In the rat, OA has been shown to cause severe fatty infiltration of the liver when administered in concentrations of 0.2% or higher in a purine-deficient diet (Standerfer and Handler 1955). The accumulation of lipids (mainly triglycerides) is due to inhibition of lipoprotein synthesis. The lipoprotein precursors, i.e. the apoprotein and lipid moieties, are synthesised, but the apoprotein is deficient in N-acetylglucosamine, D galactose and N-acetyl neuraminic acid (Martin, Biol et al. 1982) and the conjugation of the two moieties in the liver is impeded (Roheim, Switzer et al. 1965), resulting in a progressive increase in liver fat with a concomitant reduction in serum concentration of very low density lipoproteins and triglycerides (Hay, Fleming et al. 1988). The mechanism however, is not yet fully understood.

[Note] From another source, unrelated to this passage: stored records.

(** * Budget enforcement of the finance-tracker backend

    A shallow embedding of the request handlers of [src/index.js]
    ([/check-transaction], [/get-category], [/set-category-limit]) over the
    Mongoose models of [src/db.js], and the properties the specification
    states about them.

    Conventions of the embedding.
    - A JavaScript number is an integer [Z] (a whole amount of the currency)
      or [NaN]; fractions and infinities are not represented.  A double
      holds every integer up to 2^53 in magnitude and adds, subtracts and
      compares such integers exactly as long as the results stay within
      that bound; the general statements about the sums of
      [/check-transaction] carry this bound as the hypothesis
      [exact_range].
    - A [Date] is its time value, the milliseconds since the epoch; the
      calendar accessors are those of a process running in UTC.
    - A collection is the list of its documents in natural (insertion) order.
    - A handler is a function from the store, the authenticated [userId],
      the request body and the clock readings it takes to the response and
      the store it leaves. *)

From Stdlib Require Import ZArith List String Ascii Bool Lia DecimalString.
Import ListNotations.

Local Open Scope string_scope.
Local Open Scope list_scope.
Local Open Scope Z_scope.

(** ** JavaScript values *)

Module JS.

(** The result of a numeric coercion. *)
Inductive num : Type :=
| Num (z : Z)
| NaN.

(** A scalar that a JSON body can carry at some key, [VUndefined] standing
    for a key that is not there. *)
Inductive value : Type :=
| VUndefined
| VNull
| VBool (b : bool)
| VNum (z : Z)
| VStr (s : string).

(** [typeof v === "string"]. *)
Definition typeof_string (v : value) : bool :=
  match v with
  | VStr _ => true
  | _ => false
  end.

(** [isNaN(n)]. *)
Definition isNaN (n : num) : bool :=
  match n with
  | NaN => true
  | Num _ => false
  end.

(** [n < 0]; a comparison with [NaN] is false. *)
Definition ltz (n : num) : bool :=
  match n with
  | Num z => z <? 0
  | NaN => false
  end.

(** [!s] for a text property that is a string or missing: the empty
    string and [undefined] are falsy. *)
Definition truthy_str (v : option string) : bool :=
  match v with
  | Some s => negb (String.eqb s "")
  | None => false
  end.

(** [!n] for a numeric property that is a number or missing: [0] and
    [undefined] are falsy. *)
Definition truthy_num (v : option Z) : bool :=
  match v with
  | Some z => negb (z =? 0)
  | None => false
  end.

(** [!b] for a boolean property that may be missing. *)
Definition truthy_bool (v : option bool) : bool :=
  match v with
  | Some b => b
  | None => false
  end.

Section Coercion.

(** The builtin conversion of a string to a number ([StringToNumber] of
    the language definition), taken as given. *)
Variable StringToNumber : string -> num.

(** [Number(v)]. *)
Definition Number (v : value) : num :=
  match v with
  | VUndefined => NaN
  | VNull => Num 0
  | VBool true => Num 1
  | VBool false => Num 0
  | VNum z => Num z
  | VStr s => StringToNumber s
  end.

End Coercion.

(** A reading of unsigned decimal literals, on which every conforming
    [StringToNumber] agrees; anything else is sent to [NaN] here.  It
    instantiates the builtin in the worked examples. *)
Definition digit (c : Ascii.ascii) : option Z :=
  let n := Z.of_nat (Ascii.nat_of_ascii c) in
  if (48 <=? n) && (n <=? 57) then Some (n - 48) else None.

Fixpoint digits (acc : Z) (s : string) : num :=
  match s with
  | EmptyString => Num acc
  | String c s' =>
      match digit c with
      | Some d => digits (10 * acc + d) s'
      | None => NaN
      end
  end.

Definition decimal (s : string) : num :=
  match s with
  | EmptyString => Num 0
  | _ => digits 0 s
  end.

End JS.

(** ** Dates *)

Module Date.

(** The time value of a [Date]: milliseconds since 1970-01-01T00:00Z. *)
Definition t : Type := Z.

Definition msPerDay : Z := 86400000.

(** Day number of the civil date [y]-[m]-[d], [m] counted from 1. *)
Definition days_from_civil (y m d : Z) : Z :=
  let y' := if m <=? 2 then y - 1 else y in
  let era := y' / 400 in
  let yoe := y' - era * 400 in
  let mp := if 2 <? m then m - 3 else m + 9 in
  let doy := (153 * mp + 2) / 5 + d - 1 in
  let doe := yoe * 365 + yoe / 4 - yoe / 100 + doy in
  era * 146097 + doe - 719468.

(** Year and month (counted from 1) of a day number. *)
Definition civil_from_days (z : Z) : Z * Z :=
  let z' := z + 719468 in
  let era := z' / 146097 in
  let doe := z' - era * 146097 in
  let yoe := (doe - doe / 1460 + doe / 36524 - doe / 146096) / 365 in
  let doy := doe - (365 * yoe + yoe / 4 - yoe / 100) in
  let mp := (5 * doy + 2) / 153 in
  let m := if mp <? 10 then mp + 3 else mp - 9 in
  let y := yoe + era * 400 in
  (if m <=? 2 then y + 1 else y, m).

Previous study showed a significant increase in cholesterol, triglycerides and phospholipids levels in rat liver after feeding of experimental diets containing OA for 21 days (Su, Sefton et al. 1999). Fatty acid overload is accompanied by an increased capacity for oxidation of fatty acids by the mitochondrial peroxisomal and microsomal pathways of liver and heart (Mannaerts and Van Veldhoven 1992). The peroxisomal β-oxidation is only a minor pathway for fatty acid oxidation relative to the mitochondrial counterpart, its role is more important for the β-oxidation of very long-chain fatty acids (Osmundsen, Bremer et al. 1991). Diets containing long chain fatty acids have been shown to induce peroxisomal and microsomal oxidation enzymes and also the expression of the cytoplasmic liver-type fatty acid-binding protein (L-FAB) (Issemann, Prince et al. 1992; Reddy and Mannaerts 1994).
The L-FAB has been shown to have marked affinity for long-chain fatty acids and is considered to have a significant role in mediating the cellular uptake and intracellular targeting of long-chain fatty acids (Glatz and van der Vusse 1996). Therefore, in the metabolism and transport of long-chain fatty acids during fatty acid overload, the activity of peroxisomal, microsomal enzymes and the expression of L-FAB are of great importance.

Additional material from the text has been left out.